Looking through the records below, please work out how many lines contain "within". Give only that number.

(Saved entries)
◆ ◆ ◆

(** C26. Whoever may act on a ticket finds it: an account that holds a permission where a ticket sits, an
    assignee the console offers among them, sees it in the list and opens its page, provided that
    phone numbers are stored as a plus and digits and no trip or home city of the user is a whole
    country. *)
Theorem who_may_act_sees (env : SafetyEnv) (u : User) (permission : string) (t : Ticket) :
  phone_ok env (tk_user t) ->
  (forall i n, i ∈ rider_places env (tk_user t) -> nodes (se_access env) !! i = Some n -> g_kind n <> KCountry) ->
  (ticket_may env u permission t = true -> sees_ticket env u None t = true) /\
  (eligible_assignee env (Some u) t = true -> sees_ticket env u None t = true).
Proof.
  intros Hphone Hkinds. assert (forall p, ticket_may env u p t = true -> sees_ticket env u None t = true) as H.
  { intros p H. unfold sees_ticket. destruct (unrestricted (se_access env) u) eqn:Hu.
    { unfold paths_of. by rewrite Hu. }
    destruct (restricted _ _ Hu) as (_ & _ & paths & Hp & Hall). rewrite Hp.
    assert (forall n, holds (se_access env) u p (Some n) = true -> within paths (Some n) = true) as Hw by (intros n; by apply holds_within).
    unfold ticket_may, placed_by_rider, ticket_node in H. rewrite Hu in H.
    destruct paths as [|p0 paths].
    { exfalso. assert (forall n, within [] (Some n) = false) as Hf by done.
      assert (forall r n, ~ holds_at (se_access env) u r n) as Hno by (intros r n Hh; apply Hall in Hh; by apply not_elem_of_nil in Hh).
      destruct (_ && _) eqn:Epl.
      - unfold rider_may in H. rewrite Hu in H. destruct (anchor_nodes env (tk_user t)) as [|x l]; [done|].
        apply (may_at_some _ _ _ _ Hu) in H as (n & _ & [[_ Hh]|[_ (r & a & Hh & _)]]); [by apply Hw in Hh|by apply Hno in Hh].
      - match type of H with (match ?x with _ => _ end) = true => destruct x as [n|]; [by apply Hw in H|done] end. }
    destruct (trip_node (trip_of env (tk_trip t))) as [i|] eqn:Et.
    { rewrite (bool_decide_false (Some i = None)) in H by done. cbn [andb] in H. destruct (nodes (se_access env) !! i) as [n|]; [by apply Hw|done]. }
    rewrite (bool_decide_true (None = None)) in H by done. cbn [andb] in H.
    destruct (se_driver_of env (tk_user t)) as [d|] eqn:Ed.
    { rewrite (bool_decide_false (Some d = None)) in H by done. cbn [andb mbind option_bind] in H.
      destruct (node_of env (se_home_city env d)) as [n|]; [by apply Hw|done]. }
    rewrite (bool_decide_true (None = None)) in H by done. cbn [andb] in H. destruct (se_is_rider env (tk_user t)) eqn:Er; [|done]. cbn [andb].
    by apply (rider_may_sees env u p). }
  split; [apply H|]. unfold eligible_assignee. intros [_ Hm]%andb_true_iff. by apply (H "support.reply").
Qed.

(** ** The sweep *)

(** The ticket a country's settings make of one that waits. *)
Definition swept_by (now : Z) (c : string) (cc : CountryConfig) (t : Ticket) : Ticket :=
  if waits c (now - cc_autoclose_days cc * DAY) t then with_resolved (Some now) (enter_status TkClosed now t)
  else if waits c (now - cc_reminder_days cc * DAY) t && bool_decide (tk_reminded t = None) then with_reminded now t
  else t.

Lemma post_tickets (i : Z) (author : option Z) (role : author_role) (body key : string) (s : Desk) :
  dk_tickets (post_once i author role body key s) = dk_tickets s /\ dk_configs (post_once i author role body key s) = dk_configs s.
Proof. unfold post_once. by destruct (_ || _). Qed.

Lemma waits_spec (c : string) (limit : Z) (t : Ticket) :
  waits c limit t = true ->
  tk_country t = c /\ tk_status t = TkWaiting /\ is_safety t = false /\ exists since, tk_waiting t = Some since /\ since <= limit.
Proof.
  unfold waits, is_safety. rewrite !andb_true_iff, !negb_true_iff, !bool_decide_eq_true. intros [[[[Hc Hs] Hw] Hf] Hi].
  split; [done|]. split; [done|]. split; [by rewrite Hf, Hi|]. destruct (tk_waiting t) as [since|]; [|done]. exists since. split; [done|]. cbn in Hw. lia.
Qed.

(** What a pass over rows does, when each row is handled as [g] says. *)
Lemma run_all_map (f : Z * Ticket -> Desk -> bool * Desk) (g : Ticket -> Ticket) (p : Ticket -> bool) (l : list (Z * Ticket)) (n : Z) (s : Desk) :
  (forall i t s, dk_tickets s !! i = Some t -> p t = true ->
     dk_tickets (f (i, t) s).2 = <[i := g t]> (dk_tickets s) /\ dk_configs (f (i, t) s).2 = dk_configs s) ->
  NoDup l.*1 -> (forall i t, (i, t) ∈ l -> dk_tickets s !! i = Some t /\ p t = true) ->
  let s' := (run_all f l (n, s)).2 in
  dk_configs s' = dk_configs s /\
  forall j, dk_tickets s' !! j = if bool_decide (j ∈ l.*1) then g <$> dk_tickets s !! j else dk_tickets s !! j.
Proof.
  intros Hf. induction l as [|[i t] l IH] in n, s |- *; intros Hnd Hl; cbv zeta.
  - split; [done|]. intros j. rewrite bool_decide_false; [done|]. apply not_elem_of_nil.
  - cbn [run_all foldl snd fst]. destruct (f (i, t) s) as [b s1] eqn:E. destruct (Hl i t ltac:(by left)) as [Hi Hp].
    destruct (Hf i t s Hi Hp) as [Ht Hc]. rewrite E in Ht, Hc. cbn [snd] in Ht, Hc. apply NoDup_cons in Hnd as [Hni Hnd]. cbn [fst] in Hni.
    destruct (IH (n + (if b then 1 else 0)) s1 Hnd) as [Hc' Hj].
    { intros k x Hk. destruct (Hl k x ltac:(by right)) as [Hkx Hpx]. split; [|done]. rewrite Ht, lookup_insert_ne; [done|].
      intros ->. apply Hni, list_elem_of_fmap. by exists (k, x). }
    fold (run_all f l (n + (if b then 1 else 0), s1)). split; [by rewrite Hc'|]. intros j. rewrite Hj, Ht. cbn [fmap list_fmap fst].
    destruct (decide (j = i)) as [->|Hne].
    + rewrite bool_decide_false by done. rewrite bool_decide_true by (by left). by rewrite lookup_insert_eq, Hi.
    + rewrite lookup_insert_ne by done. destruct (decide (j ∈ l.*1)) as [Hin|Hin].
      * rewrite !bool_decide_true; [done|by right|done].
      * rewrite !bool_decide_false; [done| |done]. by intros [->|?]%elem_of_cons.
Qed.

Lemma waiting_rows_spec (p : Ticket -> bool) (s : Desk) :
  NoDup (waiting_rows p s).*1 /\ (forall i t, (i, t) ∈ waiting_rows p s -> dk_tickets s !! i = Some t /\ p t = true) /\
  (forall j, j ∈ (waiting_rows p s).*1 <-> exists t, dk_tickets s !! j = Some t /\ p t = true).
Proof.
  assert (forall i t, (i, t) ∈ waiting_rows p s <-> dk_tickets s !! i = Some t /\ p t = true) as H.
  { intros i t. unfold waiting_rows. rewrite elem_of_filter_b, elem_of_map_to_list. done. }
  split; [|split].
  - unfold waiting_rows. pose proof (NoDup_fst_map_to_list (dk_tickets s)) as Hn. induction (map_to_list (dk_tickets s)) as [|[i t] l IH]; [by constructor|].
    cbn [fmap list_fmap fst] in Hn. apply NoDup_cons in Hn as [Hi Hn]. cbn [List.filter snd]. destruct (p t); [|by apply IH]. cbn. apply NoDup_cons. split; [|by apply IH].
    intros ([k x] & -> & [Hin _]%elem_of_filter_b)%list_elem_of_fmap. apply Hi, list_elem_of_fmap. by exists (k, x).
  - intros i t. by rewrite H.
  - intros j. rewrite list_elem_of_fmap. split; [intros ([i t] & -> & Hin%H); eauto|]. intros (t & Ht). exists (j, t). split; [done|by apply H].
Qed.

Lemma run_rows (f : Z * Ticket -> Desk -> bool * Desk) (g : Ticket -> Ticket) (p : Ticket -> bool) (n : Z) (s : Desk) :
  (forall i t s, dk_tickets s !! i = Some t -> p t = true ->
     dk_tickets (f (i, t) s).2 = <[i := g t]> (dk_tickets s) /\ dk_configs (f (i, t) s).2 = dk_configs s) ->
  let s' := (run_all f (waiting_rows p s) (n, s)).2 in
  dk_configs s' = dk_configs s /\ forall j, dk_tickets s' !! j = (fun t => if p t then g t else t) <$> dk_tickets s !! j.
Proof.
  intros Hf. destruct (waiting_rows_spec p s) as (Hnd & Hin & Hj). destruct (run_all_map f g p _ n s Hf Hnd Hin) as [Hc Ht].
  split; [done|]. intros j. rewrite Ht. destruct (dk_tickets s !! j) as [t|] eqn:E; [|by case_bool_decide]. cbn. destruct (p t) eqn:Hp.
  - rewrite bool_decide_true; [done|]. apply Hj. eauto.
  - rewrite bool_decide_false; [done|]. rewrite Hj. intros (x & Hx & Hpx). congruence.
Qed.

Lemma autoclose_ticket (c : string) (limit now i : Z) (t : Ticket) (s : Desk) :
  dk_tickets s !! i = Some t -> waits c limit t = true ->
  dk_tickets (autoclose i now s).2 = <[i := with_resolved (Some now) (enter_status TkClosed now t)]> (dk_tickets s) /\
  dk_configs (autoclose i now s).2 = dk_configs s.
Proof.
  intros Hi (_ & Hst & Hs & _)%waits_spec. unfold autoclose. rewrite Hi, Hst, Hs. cbn [snd negb orb bool_decide].
  rewrite bool_decide_true by done. cbn. unfold post_system_message. by destruct (post_tickets i None BySystem AUTOCLOSE_TEXT ("system:" +:+ number i +:+ ":" +:+ "autoclose")
    (set_ticket i (with_resolved (Some now) (enter_status TkClosed now t)) s)) as [-> ->].
Qed.

Lemma remind_ticket (c : string) (limit since now i : Z) (t : Ticket) (s : Desk) :
  dk_tickets s !! i = Some t -> waits c limit t && bool_decide (tk_reminded t = None) = true ->
  dk_tickets (remind i since now s).2 = <[i := with_reminded now t]> (dk_tickets s) /\ dk_configs (remind i since now s).2 = dk_configs s.
Proof.
  intros Hi [(_ & Hst & Hs & _)%waits_spec Hr%bool_decide_eq_true]%andb_true_iff. unfold remind. rewrite Hi, Hst, Hs, Hr.
  rewrite bool_decide_true by done. rewrite bool_decide_false by (by intros [? [=]]). cbn [negb orb snd]. unfold post_system_message.
  by destruct (post_tickets i None BySystem REMINDER_TEXT ("system:" +:+ number i +:+ ":" +:+ ("reminder:" +:+ number since))
    (set_ticket i (with_reminded now t) s)) as [-> ->].
Qed.

Lemma sweep_country_map (now : Z) (reminded closed : Z) (s : Desk) (c : string) (cc : CountryConfig) :
  let s' := (sweep_country now (reminded, closed, s) (c, cc)).2 in
  dk_configs s' = dk_configs s /\ forall j, dk_tickets s' !! j = swept_by now c cc <$> dk_tickets s !! j.
Proof.
  cbv zeta. unfold sweep_country. cbn [fst snd].
  destruct (run_rows (fun x => autoclose x.1 now) (fun t => with_resolved (Some now) (enter_status TkClosed now t))
              (waits c (now - cc_autoclose_days cc * DAY)) closed s) as [Hc1 Ht1]; [intros i t s0; by apply autoclose_ticket|].
  destruct (run_all _ _ (closed, s)) as [n1 s1]. cbn [snd] in Hc1, Ht1.
  set (due := fun t => waits c (now - cc_reminder_days cc * DAY) t && bool_decide (tk_reminded t = None)).
  destruct (run_rows (fun x => remind x.1 (default 0 (tk_waiting x.2)) now) (with_reminded now) due reminded s1) as [Hc2 Ht2].
  { intros i t s0 H1 H2. exact (remind_ticket c _ _ now i t s0 H1 H2). }
  destruct (run_all _ _ (reminded, s1)) as [n2 s2]. cbn [snd] in *. split; [by rewrite Hc2|].
  intros j. rewrite Ht2, Ht1, <- map_fmap_compose || rewrite Ht2, Ht1. destruct (dk_tickets s !! j) as [t|]; [|done]. cbn. f_equal.
  unfold swept_by, due. destruct (waits c (now - cc_autoclose_days cc * DAY) t) eqn:E; [|done].
  replace (waits c _ (with_resolved (Some now) (enter_status TkClosed now t))) with false; [done|]. symmetry.
  unfold waits. rewrite (bool_decide_false (tk_status _ = TkWaiting)) by done. by rewrite andb_false_r.
Qed.

Lemma swept_other (now : Z) (c : string) (cc : CountryConfig) (t : Ticket) : tk_country t <> c -> swept_by now c cc t = t.
Proof.
  intros H. unfold swept_by. assert (forall limit, waits c limit t = false) as E.
  { intros limit. unfold waits. by rewrite bool_decide_false. }
  by rewrite !E.
Qed.

Lemma enter_country (st : ticket_status) (now : Z) (t : Ticket) : tk_country (enter_status st now t) = tk_country t.
Proof. unfold enter_status. destruct (tk_waiting t); repeat case_match; done. Qed.

Lemma swept_country (now : Z) (c : string) (cc : CountryConfig) (t : Ticket) : tk_country (swept_by now c cc t) = tk_country t.
Proof. unfold swept_by. destruct (waits _ _ t); [apply enter_country|]. by destruct (_ && _). Qed.

(** What the sweep makes of a ticket: one whose user has been silent for the days of its country is
    closed, one silent for the days of the reminder is reminded if it never was, any other stays. *)
Definition after_sweep (now : Z) (s : Desk) (t : Ticket) : Ticket :=
  match dk_configs s !! tk_country t with Some cc => swept_by now (tk_country t) cc t | None => t end.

◆ ◆ ◆

▸ Output: 2